I met an older woman, lean and tan and fit, hiking above Lawn Lake. She’s a mountain woman who’s been hiking forever, unfazed by steep trails, wildlife or the presence of an unkempt grumpy Mountain Dude.
“I believe in evolution,” she said. “And I don’t mean growing a longer snout to eat burrowing bugs.”
“What do you mean, then?”
“I mean, evolution is happening, like it or not. You can either help or hinder. That’s our choice.”
“Do you mean stop acting like children, grabbing all we can, as fast as we can and fuck everyone else?”
“Hmm. I don’t like the F-word.”
“Sorry. I’ve been thinking about something similar.”
“Cursing is a choice. We choose our words. Otherwise we’re unconscious.”
I was beginning to regret our conversation.
She sat on a rock and opened her pack. I expected a baggie of gorp but she had some jerky instead. She held out a strip to me. “Elk,” she said.
Elk jerky as a peace offering? That’s a start.
We chewed our jerky in silence.
“Don’t be so afraid,” I said. “The world isn’t that bad.”
“Who said I’m scared? Aren’t you scared?”
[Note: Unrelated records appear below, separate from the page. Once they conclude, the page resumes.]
Lemma status_less_asym asc l r : status_less asc l r = true → status_less asc r l = false.
Proof.
  unfold status_less. destruct (decide (reComplianceStatus l = reComplianceStatus r)) as [E|E].
  - rewrite E, !(decide_False (P := reComplianceStatus r ≠ reComplianceStatus r)) by (by intros []). case_decide; [apply int_less_asym|apply str_less_asym].
  - rewrite !decide_True by congruence. apply int_less_asym.
Qed.

Definition sort_less (sortBy : string) (asc : bool) : Resource V → Resource V → bool :=
  if decide (sortBy = "complianceStatus") then status_less asc
  else if decide (sortBy = "lastModified") then lex_less (λ r, dateString (reLastModified r)) reID asc
  else if decide (sortBy = "type") then lex_less reType reID asc
  else lex_less (λ _, "") reID asc.

Lemma sort_less_asym sortBy asc l r : sort_less sortBy asc l r = true → sort_less sortBy asc r l = false.
Proof. unfold sort_less. repeat case_decide; auto using status_less_asym, lex_less_asym. Qed.

(** the status of a resource is that of the cache *)
Definition status_known (l : list (Resource V)) : Prop :=
  Forall (λ x, reComplianceStatus x = csStatus (status_in rs (reID x))) l.

Lemma sorts_short (f : Resource V → Resource V → bool) (l : list (Resource V)) : (length l ≤ 1)%nat → sorts f l l.
Proof. destruct l as [|x [|]]; cbn; [repeat constructor..|lia]. Qed.
(* ===== verification/AnalysisApi.v ===== *)
(** * Analysis API: policies and rules

    Model of src/internal/core/analysis_api/handlers without list.go and
    bulk_upload.go ([AnalysisList], [AnalysisBulk]): the table of policies and
    rules, their versions in S3, and what a change means for the compliance
    status.  DynamoDB, S3, SQS, JSON, the compliance API and the generated
    validators are parameters; the types of the compliance API are those of
    [ComplianceHandlers] and the cache of its answers is that of
    [ResourcesApi], whose code is the same.  The tests of a policy are not
    null. *)

From S2P Require Import Prelude GoTime GoSort GoPath Compliance ComplianceHandlers Backoff Dynamodbbatch.
From S2P Require Import Sqsbatch AlertOutputs ResourcesApi.

#[local] Open Scope Z_scope.

(** ** Data *)

Definition typePolicy : string := "POLICY".
Definition typeRule : string := "RULE".

Definition errNotExists : error := ErrMsg "policy/rule does not exist".
Definition errExists : error := ErrMsg "policy/rule already exists".
Definition errWrongType : error := ErrMsg "trying to replace a rule with a policy (or vice versa)".

(** models.UnitTest *)
Record UnitTest := {
  utExpectedResult : bool; utName : string; utResource : string; utResourceType : string
}.

#[export] Instance UnitTest_eq_dec : EqDecision UnitTest.
Proof. solve_decision. Defined.

(** the fields that the table, policies and rules have in common *)
Record commonFields := {
  Body : string;
  Description : string;
  DisplayName : string;
  Enabled : bool;
  ID : string;
  Reference : string;
  Runbook : string;
  Severity : string
}.

#[export] Instance commonFields_eq_dec : EqDecision commonFields.
Proof. solve_decision. Defined.

(** when and by whom it was created and changed *)
Record audit := { CreatedAt : Time; CreatedBy : string; LastModified : Time; LastModifiedBy : string }.

#[export] Instance audit_eq_dec : EqDecision audit.
Proof. solve_decision. Defined.
Lemma list_policies_correct_witness :
  suID <$> shelf_sorted = ["b"; "c"; "a"] ∧
  ∃ st', handleList (λ _, 0) (λ _, Ok shelf_answer) (λ _, "") (λ _, Ok "") (λ _, None) (λ _ _, None) shelf_scan Ok
      elements tt shelf_query typePolicy shelf_start =
    Ret (st', {| lrStatusCode := 200;
                 lrBody := list_body typePolicy (paging_ref shelf_sorted 2 1) (page_items shelf_sorted 2 1) |}) ∧
    stable shelf_rs st'.
Proof.
  split; [vm_compute; reflexivity|].
  destruct (list_policies_correct (table := shelf_table) (λ _, shelf) shelf_scan Ok (λ _, 0) (λ _, Ok shelf_answer)
    (λ _, "") (λ _, Ok "") (λ _, None) (λ _ _, None) elements (λ m, reflexivity (elements m)) shelf_answer shelf_rs
    (λ _, eq_refl) eq_refl tt shelf_query typePolicy (shelf_params {["AWS.S3"]} 2)
    (shelf_scan tt (policy_scan_of elements (shelf_params {["AWS.S3"]} 2) typePolicy)).1 shelf_start)
    as (st'&L&HL&Huniq&Hlist&Hst).
  - vm_compute. reflexivity.
  - reflexivity.
  - reflexivity.
  - intros l. by exists "".
  - by split.
  - vm_compute. reflexivity.
  - refine (bool_decide_unpack _ _). by vm_compute.
  - apply shelf_stable.
  - assert (shelf_sorted = L) as Heq; [|rewrite Heq; exists st'; exact (conj Hlist Hst)].
    apply Huniq. refine (proj1 (policies_sorts_sorted_as (λ _, "") shelf_answer shelf_rs _ _ _ _ eq_refl _ _) _).
    + refine (bool_decide_unpack _ _). by vm_compute.
    + intros Hby. discriminate Hby.
    + apply sort_slice_sorts. intros x y. apply summary_less_asym.
Defined.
The residue of the world was all over me, still, from the towns and cities I came through to get here. Civilization. The people, the tourists, the park ranger, all indifferent or demanding, they just get in the way.
“I’m not scared. But I’m concerned.”
“’It’s not dark yet, but it’s getting there.’” She sang this in a mock cracked voice.
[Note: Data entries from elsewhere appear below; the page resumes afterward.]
(* ===== verification/SourceApi.v ===== *)
(** * Source API

    Model of src/internal/core/source_api: the sources (AWS accounts to scan
    and S3 buckets with logs) in a DynamoDB table, the policy of the queue that
    log sources notify, the health checks, and the templates that onboard an
    account.  DynamoDB, SQS, STS, S3, KMS and JSON are parameters. *)

From S2P Require Import Prelude Backoff AlertOutputs Sqsbatch GatewayApi GenericApi.

(** ** Data *)

Definition IntegrationTypeAWSScan : string := "aws-scan".
Definition IntegrationTypeAWS3 : string := "aws-s3".
Definition StatusScanning : string := "scanning".

(** models.SourceIntegrationMetadata; times are nanoseconds *)
Record SourceIntegrationMetadata := {
  smAWSAccountID : option string;
  smCreatedAtTime : option Z;
  smCreatedBy : option string;
  smIntegrationID : option string;
  smIntegrationLabel : option string;
  smIntegrationType : option string;
  smRemediationEnabled : option bool;
  smCWEEnabled : option bool;
  smScanIntervalMins : option Z;
  smS3Bucket : option string;
  smS3Prefix : option string;
  smKmsKey : option string;
  smLogTypes : option (list (option string));
  smLogProcessingRole : option string;
  smStackName : option string
}.

Record SourceIntegrationStatus := { ssScanStatus : option string; ssEventStatus : option string }.

Record SourceIntegrationScanInformation := {
  siLastScanEndTime : option Z; siLastScanErrorMessage : option string; siLastScanStartTime : option Z
}.

(** the embedded pointers *)
Record SourceIntegration := {
  siMetadata : option SourceIntegrationMetadata;
  siStatus : option SourceIntegrationStatus;
  siScan : option SourceIntegrationScanInformation
}.

Record CheckIntegrationInput := {
  ciAWSAccountID : option string;
  ciIntegrationType : option string;
  ciIntegrationLabel : option string;
  ciEnableCWESetup : option bool;
  ciEnableRemediation : option bool;
  ciS3Bucket : option string;
  ciS3Prefix : option string;
  ciKmsKey : option string
}.

(** what validation requires is not a pointer *)
Record PutIntegrationInput := {
  piAWSAccountID : string;
  piIntegrationLabel : string;
  piIntegrationType : string;
  piCWEEnabled : option bool;
  piRemediationEnabled : option bool;
  piScanIntervalMins : option Z;
  piUserID : string;
  piS3Bucket : option string;
  piS3Prefix : option string;
  piKmsKey : option string;
  piLogTypes : option (list (option string));
  piSkipScanQueue : option bool
}.

Record UpdateIntegrationSettingsInput := {
  usIntegrationID : string;
  usIntegrationLabel : string;
  usCWEEnabled : option bool;
  usRemediationEnabled : option bool;
  usScanIntervalMins : option Z;
  usS3Bucket : option string;
  usS3Prefix : option string;
  usKmsKey : option string;
  usLogTypes : option (list (option string))
}.

(** ddb.UpdateIntegrationItem *)
Record UpdateIntegrationItem := {
  uiRemediationEnabled : option bool;
  uiCWEEnabled : option bool;
  uiIntegrationID : string;
  uiIntegrationLabel : option string;
  uiIntegrationType : option string;
  uiLastScanEndTime : option Z;
  uiLastScanErrorMessage : option string;
  uiLastScanStartTime : option Z;
  uiScanStatus : option string;
  uiScanIntervalMins : option Z;
  uiS3Bucket : option string;
  uiS3Prefix : option string;
  uiKmsKey : option string;
  uiLogTypes : option (list (option string))
}.

Record SourceIntegrationItemStatus := { Healthy : option bool; ErrorMessage : option string }.

Record SourceIntegrationHealth := {
  shAWSAccountID : string;
  shIntegrationType : string;
  AuditRoleStatus : SourceIntegrationItemStatus;
  CWERoleStatus : SourceIntegrationItemStatus;
  RemediationRoleStatus : SourceIntegrationItemStatus;
  ProcessingRoleStatus : SourceIntegrationItemStatus;
  S3BucketStatus : SourceIntegrationItemStatus;
  KMSKeyStatus : SourceIntegrationItemStatus
}.

(** ** Names *)

Definition normalizedLabel (label : string) : string := to_lower (replace_byte " " "-" label).

Definition getStackName (integrationType label : string) : string :=
  if decide (integrationType = IntegrationTypeAWSScan) then "panther-cloudsec-setup"
  else "panther-log-analysis-setup-" +:+ normalizedLabel label.

Definition role_arn (account role suffix : string) : string :=
  "arn:aws:iam::" +:+ account +:+ ":role/" +:+ role +:+ "-" +:+ suffix.

Definition generateLogProcessingRoleArn (awsAccountID label : string) : string :=
  role_arn awsAccountID "PantherLogProcessingRole" (normalizedLabel label).

(** *** Validation (api/lambda/source/models/validator.go) *)

Definition label_byte (c : ascii) : bool :=
  let n := nat_of_ascii c in
  ((48 <=? n) && (n <=? 57) || (97 <=? n) && (n <=? 122) || (65 <=? n) && (n <=? 90) || (n =? 45) || (n =? 32))%nat.

(** the bytes of the regular expression include no other space than " ", so
    that TrimSpace leaves nothing exactly when there is nothing but " " *)
Definition validateIntegrationLabel (value : string) : bool :=
  negb (all_bytes (λ c, bool_decide (c = " "%char)) value) && (slen value <=? 32)%Z && all_bytes label_byte value.

(** [Parse] gives the service and the resource of an ARN *)
Definition validateKmsKeyArn (Parse : string → result (string * string)) (value : string) : bool :=
  match Parse value with
  | Err _ => false
  | Ok (service, resource) => negb (bool_decide (service ≠ "kms") || negb (has_prefix "key" resource))
  end.

(** ** The policy of the queue *)

Record SqsPolicyStatement := {
  SID : string; Effect : string; Principal : list (string * string); Action : string; Resource : string;
  Condition : option value
}.

Record SqsPolicy := { Version : string; Statements : list SqsPolicyStatement }.

Definition sid (accountID : string) : string := "PantherSubscriptionSID-" +:+ accountID.

(** [None] for -1 *)
Fixpoint statement_index (sid : string) (l : list SqsPolicyStatement) : option nat :=
  match l with
  | [] => None
  | s :: l => if decide (SID s = sid) then Some 0%nat else S <$> statement_index sid l
  end.
Definition findStatementIndex (policy : SqsPolicy) (accountID : string) : option nat :=
  statement_index (sid accountID) (Statements policy).

(** the last statement takes the place of the removed one *)
Definition remove_statement (i : nat) (l : list SqsPolicyStatement) : list SqsPolicyStatement :=
  match last l with Some x => take (length l - 1) (<[i := x]> l) | None => l end.

Section Source.
Context {W Raw : Type}.
(** the settings of the function *)
Context (logProcessorQueueArn region : string).
(** the queue of the log processor *)
Context (GetPolicy : W → result string) (SetPolicy : W → string → W * option error).
Context (MarshalPolicy : SqsPolicy → result string) (UnmarshalPolicy : string → result SqsPolicy).

Definition getQueuePolicy (w : W) : result (option SqsPolicy) :=
  attr ← GetPolicy w;
  if decide (attr = "") then Ok None else p ← UnmarshalPolicy attr; Ok (Some p).

Definition getStatementForAccount (accountID : string) : SqsPolicyStatement :=
  {| SID := sid accountID; Effect := "Allow"; Principal := [("AWS", "*")]; Action := "sqs:SendMessage";
     Resource := logProcessorQueueArn;
     Condition := Some (GMap (Some [(PString "ArnLike", GIface (Some (GMap (Some
       [(PString "aws:SourceArn", GPrim (PString ("arn:aws:sns:*:" +:+ accountID +:+ ":*")))]))))])) |}.

Definition setQueuePolicy (w : W) (policy : SqsPolicy) : W * option error :=
  match Statements policy with
  | [] => SetPolicy w ""
  | _ => match MarshalPolicy policy with Err e => (w, Some e) | Ok attr => SetPolicy w attr end
  end.

(** whether a permission was added; the policy is set twice, and the first
    error only logged *)
Definition AddPermissionToLogProcessorQueue (w : W) (accountID : string) : W * bool * option error :=
  match getQueuePolicy w with
  | Err e => (w, false, Some e)
  | Ok existing =>
      let existing := default {| Version := "2008-10-17"; Statements := [] |} existing in
      match findStatementIndex existing accountID with
      | Some _ => (w, false, None)
      | None =>
          let policy := {| Version := Version existing;
                           Statements := Statements existing ++ [getStatementForAccount accountID] |} in
          let '(w, _) := setQueuePolicy w policy in
          let '(w, err) := setQueuePolicy w policy in
          (w, true, err)
      end
  end.

Definition RemovePermissionFromLogProcessorQueue (w : W) (accountID : string) : W * option error :=
  match getQueuePolicy w with
  | Err e => (w, Some e)
  | Ok None => (w, None)
  | Ok (Some existing) =>
      match findStatementIndex existing accountID with
      | None => (w, None)
      | Some i => setQueuePolicy w {| Version := Version existing; Statements := remove_statement i (Statements existing) |}
      end
  end.

(** ** The table *)

Context (BuildErr : option error).
Context (Scan : W → option string → result (list Raw)) (GetItem : W → string → result (option Raw)).
Context (UnmarshalIntegration : Raw → result SourceIntegration).
Context (UnmarshalMetadata : Raw → result SourceIntegrationMetadata).
Context (MarshalErr : SourceIntegrationMetadata → option error).
Context (PutItem : W → SourceIntegrationMetadata → W * option error) (DeleteItem : W → string → W * option error).

(** an attribute of an update *)
Inductive attribute := ABool (b : bool) | AString (s : string) | ATime (t : Z) | AInt (n : Z) | AStrings (l : list (option string)).
Context (UpdateBuildErr : list (string * attribute) → option error).
Context (UpdateItem_call : W → string → list (string * attribute) → W * result Raw).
“I have trouble getting past his whole Christian period.”
She chewed and looked into the trees. “Yeah, but he was…is… on the side of evolution.”
“Is it really either/or?”
“Pretty much. We will evolve or die off. Some fight it. Many fight it, these days. Most people it seems. It’s fashionable to fight it and be proudly sinking.”
“Fuck ‘em,” I said with a little too much emphasis on the F-word.
She stood up. “I told you I don’t like that word. What’s wrong with you?”
“I’ve been cast aside,” I said. “And I can’t shake it off today.”
“And you’re rigid. Life can only disappoint the rigid and righteous.”
She gathered her stuff and moved off down the trail.
“And cursing doesn’t mean shit,” I said. “It’s just expression.”
Suffice it to say, we agreed to disagree. Or at least I did.
Later, I pitched my tent and sat watching darkness fall. One thing about the mountains. Once the summer sun sets behind a ridge or peak, the temperature drops immediately. That’s unlike the humid eastern mountains where the heat lingers in the thick air. That heavy heat has no where to go, the valleys trapping it, forming puddles of swampy June air. Up here, in a high Rocky Mountain valley, it’s easier to shake it off because the air is thin and much of the heat just lifts away.
At least that’s what I tell myself. But I’m no scientist.